Stored items

::::

(* ===== verification/ParserFacts.v ===== *)
(** What the expression parser guarantees about every tree it returns.

    A parse either refuses with an error of the grammar or returns a tree and
    strictly fewer tokens: the loops' fuel never shows.  The tree is well formed
    ([wf]): operands respect the precedence ladder, names are plain, argument,
    key and parameter names do not repeat.  The link count a node carries is the
    tree's own ([links]), within [MaxExpressionChain], and the tree is at most
    its links plus two levels per unit of nesting budget tall. *)

From Stdlib Require Import SpecFloat.
From S2P Require Import Prelude GoText Strconv Ast Lexer LexerFacts Refusals Parser Printer.

(** ** Measures of a tree *)

(** The most chain links (a binary fold, a member read, a method call) on a path
    from the node to a leaf. *)
Fixpoint links (n : expr) : Z :=
  let all := foldr (fun a m => Z.max (links a) m) 0 in
  let allkv := foldr (fun (kv : gostring * expr) m => Z.max (links kv.2) m) 0 in
  match n with
  | MemberExpr o _ _ => links o + 1
  | CallExpr r _ _ args named =>
      let inner := Z.max (all args) (allkv named) in
      if is_nil_node r then inner else Z.max (links r) inner + 1
  | UnaryExpr _ x => links x
  | BinaryExpr _ l r => Z.max (links l) (links r) + 1
  | TernaryExpr c t e => Z.max (links c) (Z.max (links t) (links e))
  | LambdaExpr _ b => links b
  | ListExpr es => all es
  | MapExpr es => allkv es
  | ParenExpr i => links i
  | _ => 0
  end.

(** How tall the tree is: what a recursive reader of it recurses. *)
Fixpoint height (n : expr) : Z :=
  let all := foldr (fun a m => Z.max (height a) m) 0 in
  let allkv := foldr (fun (kv : gostring * expr) m => Z.max (height kv.2) m) 0 in
  match n with
  | NilNode => 0
  | MemberExpr o _ _ => height o + 1
  | CallExpr r _ _ args named => Z.max (height r) (Z.max (all args) (allkv named)) + 1
  | UnaryExpr _ x => height x + 1
  | BinaryExpr _ l r => Z.max (height l) (height r) + 1
  | TernaryExpr c t e => Z.max (height c) (Z.max (height t) (height e)) + 1
  | LambdaExpr _ b => height b + 1
  | ListExpr es => all es + 1
  | MapExpr es => allkv es + 1
  | ParenExpr i => height i + 1
  | _ => 1
  end.

Definition maxOf {A} (f : A -> Z) (l : list A) : Z := foldr (fun a m => Z.max (f a) m) 0 l.

Lemma maxOf_nonneg {A} (f : A -> Z) l : 0 <= maxOf f l.
Proof. unfold maxOf. induction l; cbn; lia. Qed.

Lemma maxOf_app {A} (f : A -> Z) l1 l2 : maxOf f (l1 ++ l2) = Z.max (maxOf f l1) (maxOf f l2).
Proof.
  pose proof (maxOf_nonneg f l2) as Hnn. unfold maxOf in *. induction l1; cbn; lia.
Qed.

Lemma maxOf_le {A} (f g : A -> Z) l h : 0 <= h ->
  Forall (fun a => f a <= g a + h) l -> maxOf f l <= maxOf g l + h.
Proof.
  intros Hh Hl. unfold maxOf. induction Hl; cbn; lia.
Qed.

Lemma maxOf_bound {A} (f : A -> Z) l b : 0 <= b -> Forall (fun a => f a <= b) l -> maxOf f l <= b.
Proof. intros Hb Hl. unfold maxOf. induction Hl; cbn; lia. Qed.

(** ** Well-formed trees *)

(** A name of one segment: no member dot, no glued ':' or '-'. *)
Definition plain_name (s : gostring) : Prop :=
  s <> [] /\ ContainsRune s 46 = false /\ ContainsRune s 58 = false /\ ContainsRune s 45 = false.

Definition is_lambda (n : expr) : bool := match n with LambdaExpr _ _ => true | _ => false end.

(** [n] can stand unparenthesised where level [p] is required: it binds at
    least that tightly, or it is a lambda, which the grammar reads as a primary. *)
Definition fits (p : Z) (n : expr) : Prop := p <= nodePrec n \/ is_lambda n = true.

Definition word_values : list gostring := go <$> ["true"; "false"; "nil"; "null"]%string.

Definition parsed_literal (v : literal) : Prop :=
  match v with VInt _ | VNull | VOther => False | _ => True end.

Inductive wf : expr -> Prop :=
| wf_ident name : plain_name name -> memS name word_values = false -> wf (IdentExpr name)
| wf_member o f opt : wf o -> precPostfix <= nodePrec o -> plain_name f -> wf (MemberExpr o f opt)
| wf_call name args named :
    plain_name name -> Forall wf args -> Forall (fun kv => wf kv.2) named ->
    NoDup (named.*1) -> args = [] \/ named = [] -> wf (CallExpr NilNode name [] args named)
| wf_construct name kind named :
    In kind invocationKindKeywords -> ContainsAny name (go ".:-") = false ->
    Forall (fun kv => wf kv.2) named -> NoDup (named.*1) ->
    wf (CallExpr NilNode name kind [] named)
| wf_method recv name args named :
    wf recv -> precPostfix <= nodePrec recv -> plain_name name -> name <> go "contains" ->
    Forall wf args -> Forall (fun kv => wf kv.2) named ->
    NoDup (named.*1) -> args = [] \/ named = [] -> wf (CallExpr recv name [] args named)
| wf_unary op x : In op (go <$> ["!"; "-"]%string) -> wf x -> fits precUnary x -> wf (UnaryExpr op x)
| wf_compare op l r :
    binaryPrec op = precCompare -> wf l -> wf r -> fits precCoalesce l -> fits precCoalesce r ->
    wf (BinaryExpr op l r)
| wf_binary op l r :
    In (binaryPrec op) [precOr; precAnd; precCoalesce; precAdditive; precMultiplicative] ->
    wf l -> wf r -> fits (binaryPrec op) l -> fits (binaryPrec op + 1) r ->
    wf (BinaryExpr op l r)
| wf_ternary c t e : wf c -> wf t -> wf e -> fits precOr c -> wf (TernaryExpr c t e)
| wf_lambda ps b : NoDup ps -> wf b -> wf (LambdaExpr ps b)
| wf_list es : Forall wf es -> wf (ListExpr es)
| wf_map es : Forall (fun kv => wf kv.2) es -> NoDup (es.*1) -> wf (MapExpr es)
| wf_paren i : wf i -> wf (ParenExpr i)
| wf_literal v : parsed_literal v -> wf (LiteralExpr v)
| wf_nil : wf NilExpr.
(* ===== verification/Lexing.v ===== *)
(** The lexer reads a printed tree as the tokens [lexemes] lists.

    [lexto s ls] is the lexing relation the proof composes: the text [s] is read
    as the tokens [ls] up to its end.  Every printer construct adds its own
    tokens in front of what follows it, given that what follows cannot extend
    the last word or number ([cut]). *)

From S2P Require Import Prelude GoText Strconv Ast Lexer LexerFacts Refusals Parser Printer.
From S2P Require Import ParserFacts Canonical.

(** ** What may follow a printed expression *)

(** The text after a word or a number that ends it. *)
Definition cut (s : gostring) : bool :=
  match s with
  | [] => true
  | c :: _ =>
      existsb (Z.eqb c) [32; 41; 93; 125; 44; 40]
      || ((c =? 46) && nextIs (Z.eqb 63) s) || ((c =? 58) && nextIs (Z.eqb 32) s)
  end.

(** A token starts here: neither blank nor comment. *)
Definition starts (s : gostring) : bool :=
  match s with
  | [] => false
  | c :: _ =>
      negb ((c =? 32) || (c =? 9) || (c =? 13)) && negb (c =? 10)
      && negb ((c =? 47) && (nextIs (Z.eqb 47) s || nextIs (Z.eqb 42) s))
  end.

Definition spaces (s : gostring) : Prop := Forall (fun c => c = 32) s.

(** What follows cannot continue a number. *)
Definition number_end (s : gostring) : Prop :=
  match s with
  | [] => True
  | c :: _ => isDigit c = false /\ (c =? 101) || (c =? 69) || (c =? 43) || (c =? 45) = false
              /\ (c =? 46) && nextIs isDigit s = false
  end.
(** A postfix node alone. *)
Lemma extends_alone n ts rest : extends_to n -> printable n = true -> is_lambda n = false ->
  Forall2 like ts (lexemes [] n) -> token_level (cur rest) < precUnary ->
  parseV1Postfix false ternary (ts ++ rest) = Ok (tree n, rest).
Proof.
  intros Hn Hp Hlam Hts Hl. pose proof (low_level _ Hl) as (Hi & _ & Hparen & Harrow).
  eapply (Hn []); [done|constructor|done|done| |apply chained_nil|done|done|by apply postfix_stops].
  intros _. unfold calm, check. by rewrite Hi, Hparen.
Qed.

(** The first token of a postfix node: no prefix operator, no signed number. *)
Definition unsigned (l : lexeme) : bool :=
  match l.1 with
  | TokenBang => false
  | TokenOperator => negb (l.2 =s go "-")
  | TokenNumber => negb (HasPrefix l.2 (go "-"))
  | _ => true
  end.

Definition dot_lexeme (l : lexeme) : bool :=
  bool_decide (l.1 = TokenDotQuestion)
  || (bool_decide (l.1 = TokenIdentifier) && HasPrefix l.2 (go ".")).

(** What follows a number that starts a postfix node: the rest of the chain. *)
Definition number_first (names : list gostring) (n : expr) (ls : list lexeme) : Prop :=
  match ls with
  | [] => True
  | l :: ls' =>
      unsigned l = true
      /\ (l.1 = TokenNumber -> (names = [] /\ ls' = [] /\ exists v, n = LiteralExpr v)
                              \/ exists l2 ls2, ls' = l2 :: ls2 /\ dot_lexeme l2 = true)
  end.
(* ===== verification/RoundTrip.v ===== *)
(** The printer and the parser invert each other.

    What formatChild adds in parentheses is all that parsing the printed text
    changes: the result is [reparen n], the same tree with a ParenExpr wherever
    the printer put parentheses, and [n] itself when there was no need for any. *)

From S2P Require Import Prelude GoText Strconv Ast Lexer LexerFacts Refusals Parser Printer.
From S2P Require Import ParserFacts Canonical Lexing Reparse.

Section Grammar.
Context `{UnicodeTables}.

(** ** What printing does to parentheses *)

Definition reparen_child (c : expr) (min : Z) : expr :=
  if nodePrec c <? min then ParenExpr (reparen c) else reparen c.

Lemma nodePrec_reparen n : nodePrec (reparen n) = nodePrec n.
Proof. destruct n; try done. cbn [reparen]. by destruct (binaryPrec op =? precCompare). Qed.

Lemma reparen_child_prec c min : min <= precPostfix -> (min <=? nodePrec (reparen_child c min)) = true.
Proof.
  intros Hm. unfold reparen_child. destruct (nodePrec c <? min) eqn:Hlt; bprop; apply Z.leb_le; [done|].
  by rewrite nodePrec_reparen.
Qed.

Lemma reparen_id n : bracketed n = true -> reparen n = n.
Proof.
  assert (Hchild : forall c min, (bracketed c = true -> reparen c = c) ->
    (min <=? nodePrec c) && bracketed c = true -> reparen_child c min = c).
  { intros c min Hc [Hm Hb]%andb_true_iff. unfold reparen_child. bprop.
    rewrite (proj2 (Z.ltb_ge _ _)) by done. by apply Hc. }
  assert (Hlist : forall es, Forall (fun n => bracketed n = true -> reparen n = n) es ->
    forallb bracketed es = true -> reparen <$> es = es).
  { induction 1 as [|x es Hx _ IH]; cbn [forallb fmap list_fmap]; [done|].
    intros [? ?]%andb_true_iff. by rewrite Hx, IH. }
  assert (Hkv : forall es : list (gostring * expr), Forall (fun kv => bracketed kv.2 = true -> reparen kv.2 = kv.2) es ->
    forallb (fun kv => bracketed kv.2) es = true -> (fun kv => (kv.1, reparen kv.2)) <$> es = es).
  { induction 1 as [|[k x] es Hx _ IH]; cbn [forallb fmap list_fmap fst snd] in *; [done|].
    intros [? ?]%andb_true_iff. by rewrite Hx, IH. }
  induction n using expr_ind'; intros Hb; cbn [bracketed] in Hb; try done.
  - change (MemberExpr (reparen_child n precPostfix) f b = MemberExpr n f b). by rewrite Hchild.
  - apply andb_true_iff in Hb as [[Hbr Hb1]%andb_true_iff Hb2]. cbn [reparen]. rewrite Hlist, Hkv by done.
    destruct (is_nil_node n) eqn:Hnil; [by destruct n|]. f_equal. by apply Hchild.
  - change (UnaryExpr op (reparen_child n precUnary) = UnaryExpr op n). by rewrite Hchild.
  - cbn [reparen]. destruct (binaryPrec op =? precCompare); apply andb_true_iff in Hb as [Hb1 Hb2].
    + change (BinaryExpr op (reparen_child n1 (precCompare + 1)) (reparen_child n2 (precCompare + 1)) = BinaryExpr op n1 n2).
      by rewrite !Hchild.
    + change (BinaryExpr op (reparen_child n1 (binaryPrec op)) (reparen_child n2 (binaryPrec op + 1)) = BinaryExpr op n1 n2).
      by rewrite !Hchild.
  - apply andb_true_iff in Hb as [[Hb1 Hb2]%andb_true_iff Hb3].
    change (TernaryExpr (reparen_child n1 (precTernary + 1)) (reparen_child n2 (precTernary + 1)) (reparen_child n3 precTernary)
            = TernaryExpr n1 n2 n3). by rewrite !Hchild.
  - cbn [reparen]. by rewrite IHn.
  - cbn [reparen]. by rewrite Hlist.
  - cbn [reparen]. by rewrite Hkv.
  - cbn [reparen]. by rewrite IHn.
Qed.
Lemma v1Binary_prints tok op l r : prints false (x_n l) = true -> prints false (x_n r) = true -> memS op operators = true ->
  okp (fun e => prints false (x_n e) = true) (v1Binary tok op l r).
Proof. intros Hl Hr Hop. apply okp_skip. intros lk. cbn [okp x_n printable_with]. by rewrite Hl, Hr, Hop. Qed.

Lemma parseV1LeftAssoc_ok next op : prints_all next -> (forall t name, op t = Some name -> memS name operators = true) ->
  prints_all (parseV1LeftAssoc next op).
Proof.
  intros Hnext Hop ts Hts. unfold parseV1LeftAssoc. eapply okp_bind; [by apply Hnext|]. intros [l ts1] Hl.
  set (Q := fun (e : v1Expr) us => prints false (x_n e) = true /\ tokens us).
  apply (loop_okp _ Q Q); [|exact Hl]. intros lhs us [Hlhs Hus]. unfold left_assoc_step.
  destruct (op (cur us)) as [name|] eqn:Ho; [|by split]. apply okp_skip. intros [].
  eapply okp_bind; [apply Hnext; auto|]. intros [r us2] [Hr Hus2].
  eapply okp_bind; [apply v1Binary_prints; by eauto|]. intros e He. by split.
Qed.

Lemma operator_in ops : forallb (fun op => memS op operators) ops = true -> forall t name,
  v1OperatorIn ops t = Some name -> memS name operators = true.
Proof.
  intros Hops t name. unfold v1OperatorIn. destruct (_ && _) eqn:Hb; [|done]. intros [= <-].
  apply andb_true_iff in Hb as [_ Hm]. apply memS_In in Hm. rewrite forallb_forall in Hops. by apply Hops.
Qed.

Lemma operator_token ty s : memS s operators = true -> forall t name, v1TokenOp ty s t = Some name -> memS name operators = true.
Proof. intros Hs t name. unfold v1TokenOp. destruct (isType ty t); [|done]. by intros [= <-]. Qed.

Lemma operator_comparison t op : v1ComparisonOp t = Some op -> memS op operators = true.
Proof.
  unfold v1ComparisonOp. destruct (tType t); try done; [|by intros [= <-]..].
  destruct (memS _ _) eqn:Hm; [|done]. intros [= <-]. apply memS_In in Hm.
  cbn [comparisonOps fmap list_fmap In] in Hm. by repeat destruct Hm as [<-|Hm].
Qed.
(* ===== verification/Meaning.v ===== *)
(** Printing against evaluating: the text of a parsed expression means what the
    expression means. *)

From S2P Require Import Prelude GoText Strconv Numbers ExprNumbers.
From S2P Require Import Values ValueFacts Ast Scope Eval EvalRel EvalFacts EvalTotal.
From S2P Require Import Lexer LexerFacts Refusals Parser ParserFacts TokenShapes Printer Canonical Lexing Reparse RoundTrip Printability.

Lemma strip_child (c : expr) (b : bool) : strip (if b then ParenExpr (reparen c) else reparen c) = strip (reparen c).
Proof. by destruct b. Qed.

Lemma reparen_is_nil n : is_nil_node (reparen n) = is_nil_node n.
Proof. destruct n; try done. cbn. by case_match. Qed.

(** The parentheses the printer adds are only parentheses. *)
Lemma strip_reparen n : strip (reparen n) = strip n.
Proof.
  assert (HF : forall l, Forall (fun n => strip (reparen n) = strip n) l -> strip <$> (reparen <$> l) = strip <$> l).
  { intros l Hl. induction Hl as [|x l Hx Hl IH]; [done|]. cbn. by rewrite Hx, IH. }
  assert (HM : forall l : list (gostring * expr), Forall (fun kv => strip (reparen kv.2) = strip kv.2) l ->
    (fun kv => (kv.1, strip kv.2)) <$> ((fun kv => (kv.1, reparen kv.2)) <$> l) = (fun kv => (kv.1, strip kv.2)) <$> l).
  { intros l Hl. induction Hl as [|x l Hx Hl IH]; [done|]. cbn. by rewrite Hx, IH. }
  induction n using expr_ind'; cbn [reparen strip]; try done.
  - by rewrite strip_child, IHn.
  - rewrite HF, HM by done. f_equal. destruct (is_nil_node n) eqn:En; [done|].
    rewrite strip_child, IHn. destruct (nodePrec n <? precPostfix); [done|]. by rewrite reparen_is_nil, En.
  - by rewrite strip_child, IHn.
  - case_match; cbn [strip]; by rewrite !strip_child, IHn1, IHn2.
  - by rewrite !strip_child, IHn1, IHn2, IHn3.
  - by rewrite IHn.
  - by rewrite HF.
  - by rewrite HM.
Qed.


Lemma contains_dots_spec s : contains_dots s = true <-> exists a b, s = a ++ [46; 46] ++ b.
Proof.
  induction s as [|c s IH]; [split; [done | by intros ([|? ?] & ? & ?)]|].
  destruct s as [|d s].
  { split; [done|]. intros ([|? [|? ?]] & ? & ?); done. }
  change (contains_dots (c :: d :: s)) with (((c =? 46) && (d =? 46)) || contains_dots (d :: s)).
  rewrite orb_true_iff, IH, andb_true_iff, !Z.eqb_eq. split.
  - intros [[-> ->]|(a & b & ->)]; [by exists [], s | by exists (c :: a), b].
  - intros ([|x a] & b & Heq); [left; by injection Heq as -> -> _|].
    right. injection Heq as _ Heq. by exists a, b.
Qed.

Lemma Split_parts_nonempty s : s <> [] -> trimmed (Z.eqb 46) s -> contains_dots s = false ->
  Forall (fun p => p <> []) (Split s 46).
Proof.
  intros Hne [Hh Hl] Hd.
  assert (Hin : Forall (fun p => p <> []) (Split s 46) \/ exists ps qs, Split s 46 = ps ++ [] :: qs).
  { destruct (decide (Forall (fun p => p <> []) (Split s 46))) as [|Hn]; [by left|right].
    apply not_Forall_Exists in Hn; [|intros; apply _]. apply Exists_exists in Hn as (p & Hin & Hp).
    apply dec_stable in Hp as ->. apply list_elem_of_split in Hin as (ps & qs & Heq). eauto. }
  destruct Hin as [|(ps & qs & Heq)]; [done|]. exfalso.
  pose proof (Join_Split s 46) as HJ. rewrite Heq in HJ. clear Heq.
  destruct ps as [|p ps].
  - destruct qs as [|q qs]; [by cbn in HJ; subst|].
    change (Join ([] :: q :: qs) [46]) with (46 :: Join (q :: qs) [46]) in HJ.
    cbn [app] in HJ. rewrite <- HJ in Hh. specialize (Hh 46 eq_refl). done.
  - assert (HJ2 : exists u, Join ((p :: ps) ++ [] :: qs) [46] = u ++ 46 :: Join ([] :: qs) [46]).
    { clear. revert p. induction ps as [|p' ps IH]; intros p; [by exists p|].
      destruct (IH p') as (u & Hu). exists (p ++ 46 :: u). cbn [app] in *.
      change (Join (p :: p' :: ps ++ [] :: qs) [46]) with (p ++ 46 :: Join (p' :: ps ++ [] :: qs) [46]).
      rewrite Hu. by rewrite <- app_assoc. }
    destruct HJ2 as (u & Hu). rewrite HJ in Hu. destruct qs as [|q qs].
    + cbn in Hu. rewrite Hu in Hl. rewrite last_snoc in Hl. by specialize (Hl 46 eq_refl).
    + change (Join ([] :: q :: qs) [46]) with (46 :: Join (q :: qs) [46]) in Hu.
      assert (contains_dots s = true) by (apply contains_dots_spec; exists u, (Join (q :: qs) [46]); exact Hu).
      congruence.
Qed.

Lemma trim_dots_nodots s : contains_dots s = false -> contains_dots (trim_dots s) = false.
Proof.
  intros Hd. destruct (contains_dots (trim_dots s)) eqn:Hc; [|done].
  apply contains_dots_spec in Hc as (x & y & Hxy).
  destruct (TrimFunc_spec (Z.eqb 46) s) as (a & b & Hs & _). unfold trim_dots in Hxy. rewrite Hxy in Hs.
  assert (contains_dots s = true); [|congruence].
  apply contains_dots_spec. exists (a ++ x), (y ++ b). rewrite Hs. by rewrite <- !app_assoc.
Qed.

(** *** Builders and extractors *)

Lemma bundleFromTopic_build base id :
  bundleFromTopic base (BuildTopicWithConcept base id)
  = if TrimSpace id =s [] then None else Some (TrimSpace id).
Proof.
  unfold bundleFromTopic, BuildTopicWithConcept. destruct (TrimSpace id =s []) eqn:Hid.
  - destruct (HasPrefix base (base ++ dot)) eqn:Hp; [|done]. apply HasPrefix_inv in Hp as (t & Ht).
    apply (f_equal length) in Ht. rewrite !length_app in Ht. cbn in Ht. lia.
  - rewrite app_assoc, HasPrefix_app. cbn [negb]. rewrite drop_app_length.
    rewrite (TrimFunc_idem IsSpace id : TrimSpace (TrimSpace id) = TrimSpace id). by rewrite Hid.
Qed.

Lemma concept_of_bases_hit base bases concept :
  (forall b, In b bases -> HasPrefix (BuildTopicWithConcept base concept) (b ++ dot) = false) ->
  forall rest, concept_of_bases (bases ++ base :: rest) (BuildTopicWithConcept base concept)
  = concept_of_bases (base :: rest) (BuildTopicWithConcept base concept).
Proof.
  intros Hno rest. induction bases as [|b bases IH]; [done|].
  cbn [app]. rewrite <- IH by (intros b' Hb; apply Hno; by right).
  change (concept_of_bases (b :: bases ++ base :: rest) ?t) with
    (if HasPrefix t (b ++ dot) then
       (let concept := TrimSpace (drop (length (b ++ dot)) t) in if concept =s [] then None else Some concept)
     else concept_of_bases (bases ++ base :: rest) t).
  rewrite Hno by (by left). done.
Qed.

(** *** Graph subscriptions *)

(** A segment that stands for itself in a topic and in a pattern. *)
Definition literal_segment (s : gostring) : Prop :=
  s <> [] /\ s <> hash /\ ContainsRune s 46 = false /\ ContainsAny s (go "*?") = false.

Lemma literal_not_star s : literal_segment s -> s <> star.
Proof. by intros (_ & _ & _ & Hw) ->. Qed.

Lemma matchParts_literal s seg p t : literal_segment s ->
  matchParts (s :: p) (seg :: t) = (seg =s s) && matchParts p t.
Proof.
  intros Hs. pose proof (literal_not_star s Hs). destruct Hs as (_ & Hh & _ & Hw). cbn [matchParts].
  rewrite (proj2 (eqs_false s hash)), (proj2 (eqs_false s star)) by done.
  unfold segment_matches. by rewrite Hw.
Qed.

::::

◆ Problem requirements:
What are the lines above, starting at the one with "(** What follows a" and ending at the one with "changes: the result"? Give them again exactly, and only them.

◆ Reply to the task:
(** What follows a number that starts a postfix node: the rest of the chain. *)
Definition number_first (names : list gostring) (n : expr) (ls : list lexeme) : Prop :=
  match ls with
  | [] => True
  | l :: ls' =>
      unsigned l = true
      /\ (l.1 = TokenNumber -> (names = [] /\ ls' = [] /\ exists v, n = LiteralExpr v)
                              \/ exists l2 ls2, ls' = l2 :: ls2 /\ dot_lexeme l2 = true)
  end.
(* ===== verification/RoundTrip.v ===== *)
(** The printer and the parser invert each other.

    What formatChild adds in parentheses is all that parsing the printed text
    changes: the result is [reparen n], the same tree with a ParenExpr wherever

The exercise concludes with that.